Background Early and accurate detection of caries lesions can lead to better preventive and conservative measures, thereby reducing healthcare costs. Clinical examination, combined with radiographic evaluation, is the routine diagnostic approach. However, previous studies have shown a substantial variability in its reliability and accuracy, influenced mainly by clinician expertise.
Artificial intelligence (AI) is a field of computer science concerned with creating machines that can copy the cognitive capabilities of human intelligence. Recent implementations of AI for imaging rely on deep learning (DL), a subfield of machine learning (ML). DL diverged from previous ML methods by replacing features engineered by humans with high-capacity neural networks trained on extensive datasets, allowing for automated feature extraction. To date, the most effective models for image analysis are convolutional neural networks (CNNs).
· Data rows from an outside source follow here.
(** * Resume section parser and ATS scorer of the placement backend

    A shallow embedding of [parse_resume], [calculate_ats_score] and the
    upload handler [upload_resume_for_ats] of [main.py], with the properties
    of the parsing and scoring core established over it.

    Conventions of the embedding.
    - A Python [str] is a [string]; a character is an [ascii].  The model
      follows Python on 7-bit ASCII text: [lower] folds [A-Z] only, and the
      white space of [strip] and of the pattern class [\s] is the ASCII white
      space of [str.isspace] (codes 9 to 13, 28 to 31 and 32).
    - A Python [int] is a [Z].
    - The dictionary [parsed_data] is a [gmap string (list string)]; the
      iteration order of a dictionary is not observed by any function below.
    - The dictionaries [section_keywords] and [scoring_breakdown], whose
      order of declaration matters, are association lists with distinct
      keys. *)

From Stdlib Require Import ZArith Lia Bool Ascii String DecimalString.
From stdpp Require Import base option list strings gmap fin_maps.

Open Scope string_scope.
Open Scope list_scope.
Open Scope nat_scope.

(** ** Python string operations *)

Module PyStr.

Definition code (c : ascii) : N := Ascii.N_of_ascii c.

Definition in_range (lo hi : N) (c : ascii) : bool :=
  ((lo <=? code c) && (code c <=? hi))%N.

Definition is_upper (c : ascii) : bool := in_range 65 90 c.
Definition is_lower (c : ascii) : bool := in_range 97 122 c.
Definition is_digit (c : ascii) : bool := in_range 48 57 c.

(** [str.isspace] on one ASCII character. *)
Definition is_space (c : ascii) : bool :=
  in_range 9 13 c || in_range 28 32 c.

Definition lower_char (c : ascii) : ascii :=
  if is_upper c then Ascii.ascii_of_N (code c + 32) else c.

(** [s.lower()] *)
Fixpoint lower (s : string) : string :=
  match s with
  | EmptyString => EmptyString
  | String c s' => String (lower_char c) (lower s')
  end.

(** [s.lstrip()] *)
Fixpoint lstrip (s : string) : string :=
  match s with
  | EmptyString => EmptyString
  | String c s' => if is_space c then lstrip s' else s
  end.

(** [s.rstrip()]: a character is kept when it is not white space or when
    something is kept after it. *)
Fixpoint rstrip (s : string) : string :=
  match s with
  | EmptyString => EmptyString
  | String c s' =>
      match rstrip s' with
      | EmptyString => if is_space c then EmptyString else String c EmptyString
      | r => String c r
      end
  end.

(** [s.strip()] *)
Definition strip (s : string) : string := rstrip (lstrip s).

(** [s.startswith(p)] *)
Fixpoint startswith (p s : string) : bool :=
  match p, s with
  | EmptyString, _ => true
  | String a p', String b s' => if Ascii.eqb a b then startswith p' s' else false
  | String _ _, EmptyString => false
  end.

(** [sub in s] *)
Fixpoint contains (sub s : string) : bool :=
  startswith sub s ||
  match s with
  | EmptyString => false
  | String _ s' => contains sub s'
  end.

(** [s.endswith(suf)] *)
Definition endswith (suf s : string) : bool :=
  let n := String.length s in
  let k := String.length suf in
  (k <=? n)%nat && String.eqb (substring (n - k) k s) suf.

(** [s.split(sep)] for a separator of one character: the pieces between
    the occurrences of [sep]; never the empty list. *)
Fixpoint split_on (sep : ascii) (s : string) : list string :=
  match s with
  | EmptyString => [EmptyString]
  | String c s' =>
      if Ascii.eqb c sep then EmptyString :: split_on sep s'
      else match split_on sep s' with
           | [] => [String c EmptyString]
           | piece :: rest => String c piece :: rest
           end
  end.

(** [sep.join(l)] *)
Fixpoint join (sep : string) (l : list string) : string :=
  match l with
  | [] => EmptyString
  | [x] => x
  | x :: rest => x +:+ sep +:+ join sep rest
  end.

(** [str(n)] for a length. *)
Definition str_of_nat (n : nat) : string :=
  NilZero.string_of_uint (Nat.to_uint n).

(** Truth value of a string or of a list: non-empty. *)
Definition truthy_str (s : string) : bool :=
  match s with EmptyString => false | _ => true end.

Definition truthy {A} (l : list A) : bool :=
  match l with [] => false | _ => true end.

Definition newline : ascii := Ascii.ascii_of_N 10.
Definition comma : ascii := Ascii.ascii_of_N 44.

End PyStr.

Import PyStr.

(** ** The fragment of Python's [re] used by the parser and the scorer

    Both patterns of [parse_resume] and the metric pattern of the scorer are
    sequences of greedy bounded repetitions of one character class, with word
    boundaries.  [match_here] is the backtracking matcher of [re] on that
    fragment: a repetition first takes as many characters as it can and gives
    them back one by one while the rest of the pattern fails. *)

Module Re.

Inductive item : Type :=
| Rep (cls : ascii → bool) (lo : nat) (hi : option nat)
| WordB.

Definition pattern : Type := list item.

Definition room (hi : option nat) : bool :=
  match hi with
  | None => true
  | Some O => false
  | Some (S _) => true
  end.

Definition less (hi : option nat) : option nat := Nat.pred <$> hi.

Fixpoint greedy (cls : ascii → bool) (k : option ascii → string → option string)
    (lo : nat) (hi : option nat) (prev : option ascii) (s : string)
    {struct s} : option string :=
  let stop := match lo with O => k prev s | S _ => None end in
  match s with
  | EmptyString => stop
  | String c s' =>
      if cls c && room hi then
        match greedy cls k (Nat.pred lo) (less hi) (Some c) s' with
        | Some m => Some (String c m)
        | None => stop
        end
      else stop
  end.

(** [\w] on ASCII. *)
Definition is_word (c : ascii) : bool :=
  is_upper c || is_lower c || is_digit c || Ascii.eqb c "_".

Definition word_before (prev : option ascii) : bool :=
  match prev with Some c => is_word c | None => false end.

Definition word_after (s : string) : bool :=
  match s with String c _ => is_word c | EmptyString => false end.

(** [\b]: exactly one side is a word character. *)
Definition at_boundary (prev : option ascii) (s : string) : bool :=
  xorb (word_before prev) (word_after s).

(** The text matched by the pattern at the start of [s], [prev] being the
    character before it. *)
Fixpoint match_here (re : pattern) : option ascii → string → option string :=
  match re with
  | [] => λ _ _, Some EmptyString
  | Rep cls lo hi :: re' => greedy cls (match_here re') lo hi
  | WordB :: re' =>
      λ prev s, if at_boundary prev s then match_here re' prev s else None
  end.

(** [re.findall(re, s)] for a pattern without groups: the matches from left
    to right, the scan resuming after each match; [skip] is the number of
    characters of the last match still to step over. *)
Fixpoint findall_from (re : pattern) (prev : option ascii) (skip : nat)
    (s : string) {struct s} : list string :=
  match skip with
  | S n =>
      match s with
      | EmptyString => []
      | String c s' => findall_from re (Some c) n s'
      end
  | O =>
      let next :=
        match s with
        | EmptyString => λ _, []
        | String c s' => λ n, findall_from re (Some c) n s'
        end in
      match match_here re prev s with
      | Some m => m :: next (Nat.pred (String.length m))
      | None => next O
      end
  end.

Definition findall (re : pattern) (s : string) : list string :=
  findall_from re None 0 s.

(** [bool(re.search(re, s))] *)
Fixpoint search_from (re : pattern) (prev : option ascii) (s : string) : bool :=
  match match_here re prev s with
  | Some _ => true
  | None =>
      match s with
      | EmptyString => false
      | String c s' => search_from re (Some c) s'
      end
  end.

Definition search (re : pattern) (s : string) : bool := search_from re None s.

(** Character classes. *)
Definition one_of (chars : string) (c : ascii) : bool :=
  contains (String c EmptyString) chars.

Definition alnum (c : ascii) : bool := is_upper c || is_lower c || is_digit c.

Definition opt (cls : ascii → bool) : item := Rep cls 0 (Some 1).
Definition plus (cls : ascii → bool) : item := Rep cls 1 None.
Definition between (cls : ascii → bool) (lo hi : nat) : item := Rep cls lo (Some hi).
Definition exactly_one (cls : ascii → bool) : item := Rep cls 1 (Some 1).

End Re.

(** ** [parse_resume] *)

Module Parser.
CNNs consist of many layers that transform their input using convolution filters of a limited extent.
Since the advent of DL, various applications in oral healthcare have been suggested, such as tooth detection and numbering, endodontic treatment and diagnosis, periodontal disease classification, and oral pathology detection.
Objective This systematic review evaluated the diagnostic performance of AI models designed to detect caries lesions.
Methods An electronic literature search was conducted on PubMed, Web of Science, SCOPUS, LILACS, and Embase databases for retrospective, prospective, and cross-sectional studies published until January 2023, using the following keywords: artificial intelligence (AI), machine learning (ML), deep learning (DL), artificial neural networks (ANN), convolutional neural networks (CNN), deep convolutional neural networks (DCNN), radiology, detection, diagnosis, and dental caries (DC).
Results Twenty articles that met the selection criteria were evaluated. Five studies were on periapical radiographs, nine on bitewings, and six on orthopantomography. The number of imaging examinations ranged from 15 to 2,900. Four studies investigated ANN models, fifteen CNN models, and two DCNN models. Twelve were retrospective, six cross-sectional, and two prospective studies.
Conclusions AI-based models exhibit good diagnostic performance in detecting caries lesions in dental images. AI-based models can be efficient methods for reducing the workload of oral health professionals and the time spent in clinical practice. Various AI models have pros and cons, so model selection should be based on the specific task objectives and requirements. Future research should accurately represent the performance of AI models. Optimizing model architecture holds the potential to enhance the performance of caries lesion detection in dental images, thereby improving diagnostic accuracy. AI users must critically evaluate the accuracy of these diagnostic support systems, the data underlying the trained models, and its tests, as the ultimate decision-maker for any decision arising from using a diagnostic support system remains with the oral health professional.